Please be aware that IFSA-Butler cannot guarantee that your host university will offer a particular course, or that you will be allowed to take that particular course. However, if you need to take a required course, you may indicate that it is required on your tutorial preference form. Your IFSA-Butler program advisor will communicate your needs to your host university.
Your tutorial topics should be limited to no more than two subjects, and those subjects should be related. For instance, the tutors reviewing your application will look more favorably at a tutorial request form that has choices limited to politics and history departments. They would not be as impressed with a tutorial request form that lists choices in chemistry, economics and art history.
How many tutorials am I able to take, and how do I determine U.S. semester credit hours?
Students take one primary (major) and one secondary (minor) tutorial every term. Students are not permitted to receive extra credit by taking two primary tutorials in one term. Butler University will award students 8 U.S. semester credit hours for each primary tutorial and 4 U.S. semester credit hours for each secondary tutorial. No credit will be awarded for additional work undertaken even if the Oxford College approves it.

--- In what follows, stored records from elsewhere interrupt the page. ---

(** In an object only a string can come next. *)
Lemma token_name (comma : bool) stack ts : expect "}" ts = None ->
  match token_from (if comma then tokenObjectComma else tokenObjectStart) stack ts with
  | inl (NameOrString name, d) => Some (name, d)
  | _ => None
  end
  = match (if comma then expect "," ts else Some ts) with
    | Some (TString name :: us) => Some (name, mkDecoder us tokenObjectColon stack)
    | _ => None
    end.
Proof.
  intros H. destruct ts as [|k ts]; [by destruct comma|]. pose proof (expect_other _ _ _ H) as Hk.
  destruct comma; [|destruct k as [c| | | | |]; try done; cbn [token_from]; punct_cases c; done].
  destruct k as [c| | | | |]; try done. cbn [token_from expect]. punct_cases c; try done.
  all: try (by destruct (Ascii.eqb_spec c ",")). clear.
  cbn [token_from Ascii.eqb]. destruct ts as [|[c| | | | |] ts]; try done. cbn [token_from]. punct_cases c; done.
Qed.

Lemma More_false fuel fields element seen (comma : bool) q stack ts :
  expect "}" ts = None -> More (mkDecoder ts (if comma then tokenObjectComma else tokenObjectStart) (q :: stack)) = false ->
  accepted (Some (requireDelimiter (mkDecoder ts (if comma then tokenObjectComma else tokenObjectStart) (q :: stack)) "}"))
  = checked (members_ok fieldsOf fields element seen) (tokenValueEnd q) stack
      match (if comma then expect "," ts else Some ts) with
      | Some (TString name :: ts) =>
        match expect ":" ts with
        | Some ts =>
          match parse_value fuel ts with
          | Some (v, ts) =>
            match parse_members fuel true ts with
            | Some (ms, ts) => Some ((name, v) :: ms, ts)
            | None => None
            end
          | None => None
          end
        | None => None
        end
      | _ => None
      end.
Proof.
  intros He Hm. destruct ts as [|k ts]; [by destruct comma|]. apply expect_other in He.
  destruct k as [c| | | | |]; try done. unfold More in Hm. cbn in Hm. punct_cases c; try done; by destruct comma.
Qed.

Lemma More_false_array fuel element (comma : bool) q stack ts :
  expect "]" ts = None -> More (mkDecoder ts (if comma then tokenArrayComma else tokenArrayStart) (q :: stack)) = false ->
  accepted (Some (requireDelimiter (mkDecoder ts (if comma then tokenArrayComma else tokenArrayStart) (q :: stack)) "]"))
  = checked (forallb (names_ok fieldsOf element)) (tokenValueEnd q) stack
      match (if comma then expect "," ts else Some ts) with
      | Some ts =>
        match parse_value fuel ts with
        | Some (v, ts) =>
          match parse_elements fuel true ts with Some (vs, ts) => Some (v :: vs, ts) | None => None end
        | None => None
        end
      | None => None
      end.
Proof.
  intros He Hm. destruct ts as [|k ts]; [destruct comma; by destruct fuel|]. apply expect_other in He.
  destruct k as [c| | | | |]; try done. unfold More in Hm. cbn in Hm. punct_cases c; try done; destruct comma; try done.
  by destruct fuel.
Qed.

Definition value_start (st : tokenState) : Prop :=
  st = tokenTopValue \/ st = tokenObjectColon \/ st = tokenArrayStart \/ st = tokenArrayComma.

Lemma rejectNames_accepts fuel :
  (forall target st stack ts, value_start st ->
     accepted (rejectNames fieldsOf fuel target (mkDecoder ts st stack))
     = match before_value st ts with
       | Some ts => checked (names_ok fieldsOf target) (after_value st) stack (parse_value fuel ts)
       | None => None
       end)
  /\ (forall fields element seen (comma : bool) q stack ts,
     accepted (reject_members fieldsOf fuel fields element seen
                 (mkDecoder ts (if comma then tokenObjectComma else tokenObjectStart) (q :: stack)))
     = checked (members_ok fieldsOf fields element seen) (tokenValueEnd q) stack (parse_members fuel comma ts))
  /\ (forall element (comma : bool) q stack ts,
     accepted (reject_elements fieldsOf fuel element
                 (mkDecoder ts (if comma then tokenArrayComma else tokenArrayStart) (q :: stack)))
     = checked (forallb (names_ok fieldsOf element)) (tokenValueEnd q) stack (parse_elements fuel comma ts)).
Proof.
  induction fuel as [|fuel (IHv & IHm & IHe)].
  { split_and!; try done. intros target st stack ts _. by destruct (before_value st ts). }
  split_and!.
  - intros target st stack ts Hst. destruct (before_value st ts) as [ts1|] eqn:Hb.
    2: { destruct Hst as [-> | [-> | [-> | ->]]]; try done; apply rejectNames_no_separator; auto. }
    cbn [rejectNames]. unfold Token. cbn [dec_state dec_stack dec_tokens].
    rewrite (token_separator _ _ _ _ Hb).
    assert (Hallowed : tokenValueAllowed (value_state st) = true)
      by (destruct Hst as [-> | [-> | [-> | ->]]]; done).
    assert (Hkey : value_state st <> tokenObjectStart /\ value_state st <> tokenObjectKey)
      by (destruct Hst as [-> | [-> | [-> | ->]]]; done).
    cbn [parse_value]. destruct ts1 as [|[c|value|literal|b| |] ts1]; try done.
    all: try (cbn [token_from]; unfold value_token; rewrite Hallowed; reflexivity).
    + cbn [token_from]. rewrite Hallowed. destruct (Ascii.eqb_spec c "{") as [->|Hc1].
      * cbn [Ascii.eqb]. specialize (IHm (object_fields fieldsOf (structuralType target))
          (object_element (structuralType target)) ∅ false (value_state st) stack ts1).
        cbn -[reject_members] in IHm |- *. rewrite IHm. unfold checked. destruct (parse_members fuel false ts1) as [[ms us]|]; [|done].
        by rewrite names_ok_object.
      * destruct (Ascii.eqb_spec c "[") as [->|Hc2].
        -- specialize (IHe (array_element (structuralType target)) false (value_state st) stack ts1).
           cbn -[reject_elements] in IHe |- *. rewrite IHe. unfold checked.
           by destruct (parse_elements fuel false ts1) as [[ms us]|].
        -- clear -Hst. destruct Hst as [-> | [-> | [-> | ->]]]; cbn [value_state]; punct_cases c; try done; by destruct stack.
    + clear -Hst. by destruct Hst as [-> | [-> | [-> | ->]]].
  - intros fields element seen comma q stack ts. cbn [reject_members parse_members].
    destruct (expect "}" ts) as [us|] eqn:Hend.
    { apply expect_Some in Hend as ->. by destruct comma. }
    pose proof (token_name comma (q :: stack) ts Hend) as Hname.
    destruct (More _) eqn:Hmore; [|by apply More_false].
    unfold Token. cbn [dec_state dec_stack dec_tokens].
    destruct (if comma then expect "," ts else Some ts) as [[|[|name| | | |] us]|] eqn:Hc.
    all: destruct (token_from _ (q :: stack) ts) as [[[c'|n'|] d']|err] eqn:Ht; try done.
    injection Hname as -> ->. destruct (decide (name ∈ seen)) as [Hin|Hin].
    { unfold checked. destruct (expect ":" us) as [us'|]; [|done]. destruct (parse_value fuel us') as [[v vs]|]; [|done].
      destruct (parse_members fuel true vs) as [[ms ws]|]; [|done]. cbn [members_ok].
      by rewrite bool_decide_false by (by intros ?). }
    assert (Hseen : bool_decide (name ∉ seen) = true) by (by apply bool_decide_true).
    destruct (member_type fields element name) as [t|] eqn:Ht'.
    2: { unfold checked. destruct (expect ":" us) as [us'|]; [|done]. destruct (parse_value fuel us') as [[v vs]|]; [|done].
         destruct (parse_members fuel true vs) as [[ms ws]|]; [|done]. cbn [members_ok]. by rewrite Hseen, Ht'. }
    specialize (IHv t tokenObjectColon (q :: stack) us ltac:(unfold value_start; auto)). cbn [before_value] in IHv.
    destruct (expect ":" us) as [us'|].
    2: { by destruct (rejectNames fieldsOf fuel t _) as [[?|?]|]. }
    destruct (parse_value fuel us') as [[v vs]|]; cbn [checked] in IHv.
    2: { by destruct (rejectNames fieldsOf fuel t _) as [[?|?]|]. }
    destruct (names_ok fieldsOf t v) eqn:Hok.
    + destruct (rejectNames fieldsOf fuel t _) as [[d|?]|]; try done. injection IHv as ->.
      specialize (IHm fields element ({[name]} ∪ seen) true q stack vs). cbn [after_value value_state tokenValueEnd] in *.
      rewrite IHm. unfold checked. destruct (parse_members fuel true vs) as [[ms ws]|]; [|done]. cbn [members_ok].
      by rewrite Hseen, Ht', Hok.
    + unfold checked. destruct (parse_members fuel true vs) as [[ms ws]|].
      * cbn [members_ok]. rewrite Hseen, Ht', Hok. by destruct (rejectNames fieldsOf fuel t _) as [[?|?]|].
      * by destruct (rejectNames fieldsOf fuel t _) as [[?|?]|].
  - intros element comma q stack ts. cbn [reject_elements parse_elements].
    destruct (expect "]" ts) as [us|] eqn:Hend.
    { apply expect_Some in Hend as ->. by destruct comma. }
    destruct (More _) eqn:Hmore; [|by apply More_false_array].
    specialize (IHv element (if comma then tokenArrayComma else tokenArrayStart) (q :: stack) ts
      ltac:(unfold value_start; destruct comma; auto)).
    assert (Hbv : before_value (if comma then tokenArrayComma else tokenArrayStart) ts = if comma then expect "," ts else Some ts)
      by (by destruct comma).
    rewrite Hbv in IHv. clear Hbv. destruct (if comma then expect "," ts else Some ts) as [us|].
    2: { by destruct (rejectNames fieldsOf fuel element _) as [[?|?]|]. }
    destruct (parse_value fuel us) as [[v vs]|]; cbn [checked] in IHv.
    2: { by destruct (rejectNames fieldsOf fuel element _) as [[?|?]|]. }
    destruct (names_ok fieldsOf element v) eqn:Hok.
    + destruct (rejectNames fieldsOf fuel element _) as [[d|?]|]; try done. injection IHv as ->.
      specialize (IHe element true q stack vs).
      replace (after_value (if comma then tokenArrayComma else tokenArrayStart)) with tokenArrayComma by (by destruct comma).
      rewrite IHe. unfold checked. destruct (parse_elements fuel true vs) as [[ms ws]|]; [|done]. cbn [forallb].
      by rewrite Hok.
    + unfold checked. destruct (parse_elements fuel true vs) as [[ms ws]|].
      * cbn [forallb]. rewrite Hok. by destruct (rejectNames fieldsOf fuel element _) as [[?|?]|].
      * by destruct (rejectNames fieldsOf fuel element _) as [[?|?]|].
Qed.
(** ** Termination *)

Definition tokens_left (d : Decoder) : nat := length (dec_tokens d).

Butler University will issue 12 U.S. semester credit hours for the Michaelmas (fall) term, 24 U.S. semester credit hours for the Hilary/Trinity (spring) two-term program and 36 U.S. semester credit hours for the academic year at Oxford.
Science and math students may be required to attend University lectures or to take one or more short tutorials. Regardless of the number of tutorials or lectures required, science students will earn the same number of credits (12 U.S. semester credit hours per term) as other students.
Fall term students who participate in the early start option (September Seminar) will earn an additional 4 U.S. semester credits. The September Seminar option is not available to spring or academic year students.
RegistrationWhat are the registration conditions?
You must take a full University of Oxford course load as determined by IFSA-Butler. Credit will be awarded on a Butler University transcript based on a typical U.S. full course load. All courses are graded on an A-F scale, and there is no provision for pass/fail or auditing courses unless pass/fail is the only method of assessment for the course. You are not allowed to register for online, distance education or hybrid courses.
You should also be aware that you may be charged additional fees by your home institution or host university to take or process additional credits. Taking less than a full course load may jeopardize your student status and result in personal academic repercussions and/or loss of financial aid.
The tutorial preference form is not a registration form; it is a guideline to let your host college know which subjects you are interested in taking abroad. You should discuss your tutorial selections with your academic advisor at your home institution. Completing the tutorial request form is one of the most important things you will do as you prepare to study abroad. Your admissions decision will be partially based upon your tutorial preferences, so please do not plan to deviate from your initial choices.
What do I need to know about exams?
Because of the differences in the academic systems, most students will not take exams at the University of Oxford. However, you will need to complete and submit all academic work prior to departing the program. Please refer to the Program Dates and Fees tab to review the program dates.
How will my home university know what my tutorials were and what grades I received?
After you have returned to the U.S., your home university will receive a Butler University transcript with the credit you earned at the University of Oxford. The Butler University transcript will report the equivalent U.S. semester credit hours and letter grades. We also will send an official transcript to your permanent address. After you receive your Butler University transcript, both you and your home school advisor will also receive copies of your tutorial reports containing helpful feedback from your tutors.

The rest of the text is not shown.